BetterPhoto Q&A
Category: New Answers

Photography Question 

Cristina
 

UV filter?


 
 
In most of my pictures, I get a purple edge around trees, snow, etc. Cand this problem be solved with a UV filter? Or it's not from the UV rays?

Here's an example:


To love this question, log in above
July 04, 2008

 

William Schuette
  Hi Cristina, although your examples did not post, it sounds like you are talking about Chromatic Abberation, which generally appears as a blue/purple aura. This is not caused by UV light and would not be resolved by a UV filter. CA typically occurs in high contrast situations such as something that is strongly backlit. It is a product of both your lens and sensor. Try to avoid high contrast situations with the particular lens/camera combination. Using a circular polarizer might help reduce contrast and therefore reduce potential CA. Lastly, many of the raw converters such as Capture NX and DXO Optics Pro can reduce or eliminate CA.

Bill


To love this comment, log in above
July 22, 2008

 

Alan N. Marcus
  Hi Cristina,

The camera lens bends (refracts) light rays causing light rays to bend inward (converge). This action forms an image of the outside world on the surface of the digital chip inside, at the back of the camera. Images that form close to the lens are small whereas images that form further away from the lens, are larger (magnification). We measure the distance, lens-to-chip to derive what focal length the lens is operating at (when the camera is focused on a distant object).

The amount of convergence fashioned by the lens is different for each color. The blue image forms first thus it is closes to the lens, next comes the green followed by yellow then orange then red. The difference in distance between the various colors is minuscule, nevertheless, the red image, being further away from the lens is slightly bigger than all the others. The blue image, being closes to the lens is the tiniest. These variations in focal length induced by color, we call chromatic aberration.
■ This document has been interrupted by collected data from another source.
Lemma hlc_now_spec (c : HlcState) (n : N) c' t : hlc_headroom c (n + 1) → clock_now (Lww := hlc_lww) c = (c', t) →
  hlc_headroom c' n ∧ ts_hlc t = hc_last (hs_clock c') ∧ ord_ltb (hc_last (hs_clock c)) (hc_last (hs_clock c')) = true.
Proof.
  intros [Hlast Hwall]. assert (Hlt : (hlc_physical (hc_last (hs_clock c)) < u64_max)%N) by lia.
  pose proof (now_later (hs_clock c) (wall (hs_reads c)) Hlt) as Hn. cbn [clock_now hlc_lww].
  destruct (clock_step_ok _ (phys_now (wall (hs_reads c))) (ReadNow (wall (hs_reads c))) (hs_clock c) (hlc_now (hs_clock c) (wall (hs_reads c))).1
    (Some (hlc_now (hs_clock c) (wall (hs_reads c))).2) eq_refl Hlt) as [_ _ _ Hm _]; [cbn; lia|done|].
  intros [= <- <-]. destruct (Hm _ eq_refl) as [Ht _]. split_and!; [|exact Ht|exact Hn].
  split; [|intros i; specialize (Hwall i); lia]. cbn. specialize (Hwall (hs_reads c)).
  destruct (N.ltb_spec (hlc_physical (hc_last (hs_clock c))) (phys_now (wall (hs_reads c)))); [rewrite hlc_physical_new; lia|].
  pose proof (next_tick_roll (hc_last (hs_clock c))). lia.
Qed.

#[refine, local] Instance hlc_port : ClockPort V T E HlcState := {|
  headroom := hlc_headroom;
  outranks c s := ord_leb (ts_hlc s) (hc_last (hs_clock c)) = true;
  admissible c s := within_drift (hc_max_clock_drift (hs_clock c)) (wall (hs_reads c)) s;
|}.
Proof.
  - intros c n c' t Hh Hn. by apply (hlc_now_spec c n c' t).
  - intros c n c' t Hh Hn. destruct (hlc_now_spec c n c' t Hh Hn) as (_ & -> & _). apply ord_leb_refl.
  - intros c n c' t s Hh Hn Hs. destruct (hlc_now_spec c n c' t Hh Hn) as (_ & Ht & Hlt). apply ts_later. rewrite Ht. by eapply ord_leb_ltb_trans.
  - intros c n c' t s Hh Hn Hs. destruct (hlc_now_spec c n c' t Hh Hn) as (_ & _ & Hlt). eapply ord_leb_trans; [done|by apply ord_ltb_leb].
  - intros c r s Hs. eapply ord_leb_trans; [done|apply advance_local].
  - intros c r Hr. by apply observe_admits.
  - intros c r s Hs. eapply ord_leb_trans; [done|apply advance_local].
  - intros c r. apply trusted_admits.
Defined.
End hlc_port.
Arguments HlcState H : clear implicits.

(** ** The store *)

Section stamps.
Context {K V S E C St P : Type} `{Countable K, Countable P} `{Lww V S E C} `{!EntryState V S E St}.
Context `{!RustOrd K, !RustOrd S} `{!EqDecision S} `{!ClockPort V S E C}.
Context (encoded_size : V → N) (max_concurrent_broadcasts : N) (max_value_size : option N).
Notation Store := (Store (K := K) (E := E) (C := C) (St := St) (P := P)).
Notation queue_broadcast := (queue_broadcast max_concurrent_broadcasts).
Notation store_insert := (store_insert max_concurrent_broadcasts).
Notation try_insert := (try_insert encoded_size max_concurrent_broadcasts max_value_size).
Notation try_update := (try_update encoded_size max_concurrent_broadcasts max_value_size).
Implicit Types (s : Store) (ps : list (list (K * E))) (m : gmap K E).

(** The stored entries, and the clock, of [s]. *)
Notation entries s := (rp_map (ws_replica s)).

(** Each update is within the drift budget when it is observed. *)
Fixpoint admissible_all (c : C) (updates : list (K * E)) : Prop :=
  match updates with
  | [] => True
  | (_, e) :: updates => admissible c (stamp e) ∧ admissible_all (clock_observe c (stamp e)) updates
  end.

(** What a node does to its dated entries. A write reads the clock and later, under the lock, stores
    entries with the stamps it was given; any other task may run in between, so minting and storing
    are separate steps. A remote batch also takes two: [plan_updates] and, whenever the hooks have
    run, [commit_updates]. In the state, [ps] are the batches planned and not yet committed and [ms]
    the stamps minted so far. *)
Inductive dated_step : Store * list (list (K * E)) * list S → Store * list (list (K * E)) * list S → Prop :=
| ds_mint s ps ms n s' t : headroom (ws_clock s) (n + 1) → clock_tick s = (s', t) → dated_step (s, ps, ms) (s', ps, t :: ms)
| ds_insert s ps ms k e : stamp e ∈ ms →
    dated_step (s, ps, ms) (set_state s (just_insert (ws_replica s) k e).1 (ws_clock s), ps, ms)
| ds_insert_bulk s ps ms kvs : (∀ kv, kv ∈ kvs → stamp kv.2 ∈ ms) →
    dated_step (s, ps, ms) (set_state s (just_insert_bulk (ws_replica s) kvs) (ws_clock s), ps, ms)
| ds_get_mut s ps ms t k f : t ∈ ms → dated_step (s, ps, ms) (set_state s (get_mut (ws_replica s) t k f).1 (ws_clock s), ps, ms)
| ds_mutate {Er} s ps ms t k f (validate : V → result unit Er) r res : t ∈ ms →
    mutate_live_checked (ws_replica s) t k f validate = Some (r, res) → dated_step (s, ps, ms) (set_state s r (ws_clock s), ps, ms)
| ds_plan s ps ms updates c to_apply acks : admissible_all (ws_clock s) updates →
    plan_updates (entries s) (ws_clock s) updates = (c, to_apply, acks) →
    dated_step (s, ps, ms) (set_state s (ws_replica s) c, ps ++ [to_apply], ms)
| ds_commit s ps plan ps' ms acks :
    dated_step (s, ps ++ plan :: ps', ms) (set_state s (commit_updates (ws_replica s) plan acks).1 (ws_clock s), ps ++ ps', ms)
| ds_collect s ps ms k expected now retention :
    dated_step (s, ps, ms) (set_state s (gc_candidate (ws_replica s) k expected now retention).1 (ws_clock s), ps, ms)
| ds_other s ps ms s' : entries s' = entries s → ws_clock s' = ws_clock s → dated_step (s, ps, ms) (s', ps, ms).

(** The clock outranks every entry stored or planned. *)
Definition covers (c : C) m : Prop := ∀ k e, m !! k = Some e → outranks c (stamp e).
Definition covers_plans (c : C) ps : Prop := ∀ plan k e, plan ∈ ps → (k, e) ∈ plan → outranks c (stamp e).

(** *** Lemmas *)

Context (merge_lww : ∀ x y : E, merge x y = if ord_ltb (stamp x) (stamp y) then y else x).
Context (stamp_present : ∀ t v, stamp (present t v) = t) (stamp_tombstone : ∀ t, stamp (tombstone t) = t)
  (stamp_set_stamp : ∀ (e : E) t, stamp (set_stamp e t) = t).

Lemma covers_insert c m k e : covers c m → outranks c (stamp e) → covers c (<[k := e]> m).
Proof. intros Hm He k' e' [[_ <-]|[_ ?]]%lookup_insert_Some; [done|by eapply Hm]. Qed.

Lemma covers_subseteq c m m' : m' ⊆ m → covers c m → covers c m'.
Proof. intros Hsub Hc k e Hk. eapply Hc, lookup_weaken; done. Qed.

Lemma bulk_covers c (kvs : list (K * E)) (r : Replica K E St P) : covers c (rp_map r) →
  (∀ kv, kv ∈ kvs → outranks c (stamp kv.2)) → covers c (rp_map (just_insert_bulk r kvs)).
Proof.
  unfold just_insert_bulk. cbn [record_changes set_changes rp_map]. revert r. induction kvs as [|[k e] kvs IH]; intros r Hc Hk; cbn [fold_left]; [done|].
  apply IH; [|intros kv Hkv; apply Hk; by right]. apply covers_insert; [done|]. apply (Hk (k, e)). left.
Qed.

Lemma collect_entries (r : Replica K E St P) k expected now retention : rp_map (gc_candidate r k expected now retention).1 ⊆ rp_map r.
Proof.
  unfold gc_candidate. destruct (rp_map r !! k); [|done]. destruct (_ || _); [done|]. destruct now; [|done]. destruct (_ || _); [done|].
  apply delete_subseteq.
Qed.

Lemma queue_same s kvs now : ws_replica (queue_broadcast s kvs now) = ws_replica s ∧ ws_clock (queue_broadcast s kvs now) = ws_clock s.
Proof.
  unfold Writes.queue_broadcast. destruct (queue_updates _ _ _) as [[pending scheduled] [messages|]]; [|done].
  unfold broadcast, try_claim_broadcast_slot. destruct (_ <? _)%N; [|done]. unfold spawn_broadcast. by destruct (get_peers _ _).
Qed.

Record ticked s s' (n : N) (t : S) : Prop := {
  tk_replica : ws_replica s' = ws_replica s;
  tk_headroom : headroom (ws_clock s') n;
  tk_outranks : outranks (ws_clock s') t;
  tk_newer x : outranks (ws_clock s) x → ord_ltb x t = true;
  tk_keeps x : outranks (ws_clock s) x → outranks (ws_clock s') x;
}.

Lemma tick_spec s n s1 t : headroom (ws_clock s) (n + 1) → clock_tick s = (s1, t) → ticked s s1 n t.
Proof.
  intros Hh. unfold clock_tick. destruct (clock_now (ws_clock s)) as [c t'] eqn:Hn. intros [= <- <-].
  constructor; [done|by eapply now_headroom|by eapply now_outranks|intros x; by eapply now_newer|intros x; by eapply now_keeps].
Qed.

(** What [mutate_live_checked] stores. *)
Lemma mutate_entries {Er} (r : Replica K E St P) t k f (validate : V → result unit Er) r' res :
  mutate_live_checked r t k f validate = Some (r', res) →
  rp_map r' = rp_map r ∨ ∃ k' e, stamp e = t ∧ rp_map r' = <[k' := e]> (rp_map r).
Proof.
  unfold mutate_live_checked. destruct (rp_map r !! k) as [e|]; [|intros [= <- <-]; by left].
  destruct (value e); [|intros [= <- <-]; by left]. intros (v' & _ & Heq)%bind_Some. destruct (validate v'); injection Heq as <- <-; [|by left].
  right. eexists k, _. split; [apply stamp_set_stamp|done].
Qed.

Lemma plan_outranked m c updates c' to_apply acks : admissible_all c updates → plan_updates m c updates = (c', to_apply, acks) →
  (∀ x, outranks c x → outranks c' x) ∧ ∀ k e, (k, e) ∈ to_apply → outranks c' (stamp e).
Proof.
  revert c c' to_apply acks. induction updates as [|[k e] updates IH]; intros c c' to_apply acks; cbn [admissible_all plan_updates].
  { intros _ [= <- <- _]. split; [done|by intros ? ? ?%not_elem_of_nil]. }
  intros [He Hu]. destruct (plan_updates m (clock_observe c (stamp e)) updates) as [[c1 ta] al] eqn:Hp.
  destruct (IH _ _ _ _ Hu Hp) as [Hk Hin]. assert (Hk' : ∀ x, outranks c x → outranks c1 x) by (intros x Hx; by apply Hk, observe_keeps).
  assert (He1 : outranks c1 (stamp e)) by (by apply Hk, observe_outranks).
  assert (Hcons : ∀ k' e', (k', e') ∈ (k, e) :: ta → outranks c1 (stamp e')) by (intros k' e' [[= -> ->]|?]%elem_of_cons; [done|by eapply Hin]).
  destruct (m !! k) as [local|]; [destruct (ord_ltb _ _); [|destruct (is_tombstone local)]|]; by intros [= <- <- _].
Qed.

Lemma commit_covers c (r : Replica K E St P) plan acks : covers c (rp_map r) → (∀ k e, (k, e) ∈ plan → outranks c (stamp e)) →
  covers c (rp_map (commit_updates r plan acks).1).
Proof.
  intros Hc Hp k e He. destruct (commit_joins merge_lww r plan acks) as [Hj _]. destruct (Hj k e He); eauto.
Qed.

(** *** The invariant of [dated_step]: the clock outranks all the node has stored, planned or minted *)

Definition held (x : Store * list (list (K * E)) * list S) : Prop :=
  covers (ws_clock x.1.1) (entries x.1.1) ∧ covers_plans (ws_clock x.1.1) x.1.2 ∧ ∀ t, t ∈ x.2 → outranks (ws_clock x.1.1) t.

Lemma dated_step_holds x y : dated_step x y → held x → held y.
Proof.
  destruct 1 as [s ps ms n s' t Hh Ht|s ps ms k e He|s ps ms kvs Hk|s ps ms t k f Ht|Er s ps ms t k f validate r res Ht Hm|
    s ps ms updates c to_apply acks Ha Hp|s ps plan ps' ms acks|s ps ms k expected now retention|s ps ms s' Hm Hc];
    intros (Hcov & Hps & Hms); unfold held; cbn [fst snd ws_clock ws_replica set_state] in *.
  - destruct (tick_spec s n s' t Hh Ht) as [Hr _ Ho _ Hk]. rewrite Hr. split_and!; [intros k e ?; by eapply Hk, Hcov|intros plan k e ? ?; by eapply Hk, Hps|].
    intros t' [->|?]%elem_of_cons; auto.
  - split_and!; [|done..]. apply covers_insert; auto.
  - split_and!; [|done..]. apply bulk_covers; auto.
  - split_and!; [|done..]. unfold get_mut. destruct (entries s !! k) as [e|]; [|done]. cbn. apply covers_insert; [done|]. rewrite stamp_set_stamp. auto.
  - split_and!; [|done..]. apply mutate_entries in Hm as [->|(k' & e & He & ->)]; [done|]. apply covers_insert; [done|]. rewrite He. auto.
  - destruct (plan_outranked _ _ _ _ _ _ Ha Hp) as [Hk Hin]. split_and!; [intros k e ?; by eapply Hk, Hcov| |auto].
    intros plan k e [?|Hone]%elem_of_app He; [by eapply Hk, Hps|]. apply list_elem_of_singleton in Hone as ->. by eapply Hin.
  - split_and!; [|intros plan' k e Hin He; eapply Hps; [|exact He]; set_solver|done].
    apply commit_covers; [done|]. intros k e He. eapply Hps; [|exact He]. apply elem_of_app. right. left.
  - split_and!; [|done..]. eapply covers_subseteq; [apply collect_entries|done].
  - rewrite Hm, Hc. done.
Qed.

(** A minted stamp stays minted. *)
Lemma minted_stay x y : rtc dated_step x y → ∀ t, t ∈ x.2 → t ∈ y.2.
Proof. induction 1 as [x|x y z Hxy _ IH]; [done|]. intros t Ht. apply IH. destruct Hxy; cbn [snd] in *; try done. by right. Qed.

Lemma dated_run_holds x y : rtc dated_step x y → held x → held y.
Proof. induction 1 as [x|x y z Hxy _ IH]; [done|]. intros Hx. by eapply IH, dated_step_holds. Qed.

(** *** The public writes are runs of [dated_step] *)

(** [s'] is reached from [s] with [minted] more stamps. *)
Definition runs s s' (minted : list S) : Prop := ∀ ps ms, rtc dated_step (s, ps, ms) (s', ps, minted ++ ms).

Lemma runs_trans s1 s2 s3 l l' : runs s1 s2 l → runs s2 s3 l' → runs s1 s3 (l' ++ l).
Proof. intros H12 H23 ps ms. etransitivity; [apply H12|]. rewrite <- (assoc_L (++)). apply H23. Qed.

Lemma runs_mint s n s' t : headroom (ws_clock s) (n + 1) → clock_tick s = (s', t) → runs s s' [t].
Proof. intros Hh Ht ps ms. by eapply rtc_once, ds_mint. Qed.

Lemma queue_runs s kvs now ps ms : dated_step (s, ps, ms) (queue_broadcast s kvs now, ps, ms).
Proof. destruct (queue_same s kvs now) as [Hr Hc]. apply ds_other; [by rewrite Hr|done]. Qed.

Lemma engine_insert_runs s k e now ps ms : stamp e ∈ ms →
  rtc dated_step (s, ps, ms) ((engine_insert max_concurrent_broadcasts s k e now).1, ps, ms).
Proof.
  intros He. unfold engine_insert. pose proof (ds_insert s ps ms k e He) as Hs. destruct (just_insert (ws_replica s) k e) as [r ret].
  eapply rtc_l; [exact Hs|]. apply rtc_once, queue_runs.
Qed.

Lemma engine_bulk_runs s kvs now ps ms : (∀ kv, kv ∈ kvs → stamp kv.2 ∈ ms) →
  rtc dated_step (s, ps, ms) (engine_insert_bulk max_concurrent_broadcasts s kvs now, ps, ms).
Proof. intros Hk. eapply rtc_l; [by apply (ds_insert_bulk s ps ms kvs)|]. apply rtc_once, queue_runs. Qed.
The result is a purple fringe around images of objects. Chromatic aberration will be most obvious when you are zoomed out to near maxim magnification. Most all good digital editing software feature routines that nullify purple fringing.

Opticians learned years ago, how to minimize this aberration. The bad news is, they have never figured out how to completely eliminate it. Your camera lens is constructed of multiple lens elements. Some are converging, shaped with a bulge in the center like a lintel seed. Others are concave (thinner in the center like the inner surface of a sphere). Some are made of heavy dense glass, others are made using a lightweight glass. These measures produce a lens called an “achromatic” that minimizes aberrations.

Perhaps, if you study optics, you might be the one to triumph over this and other lens defects.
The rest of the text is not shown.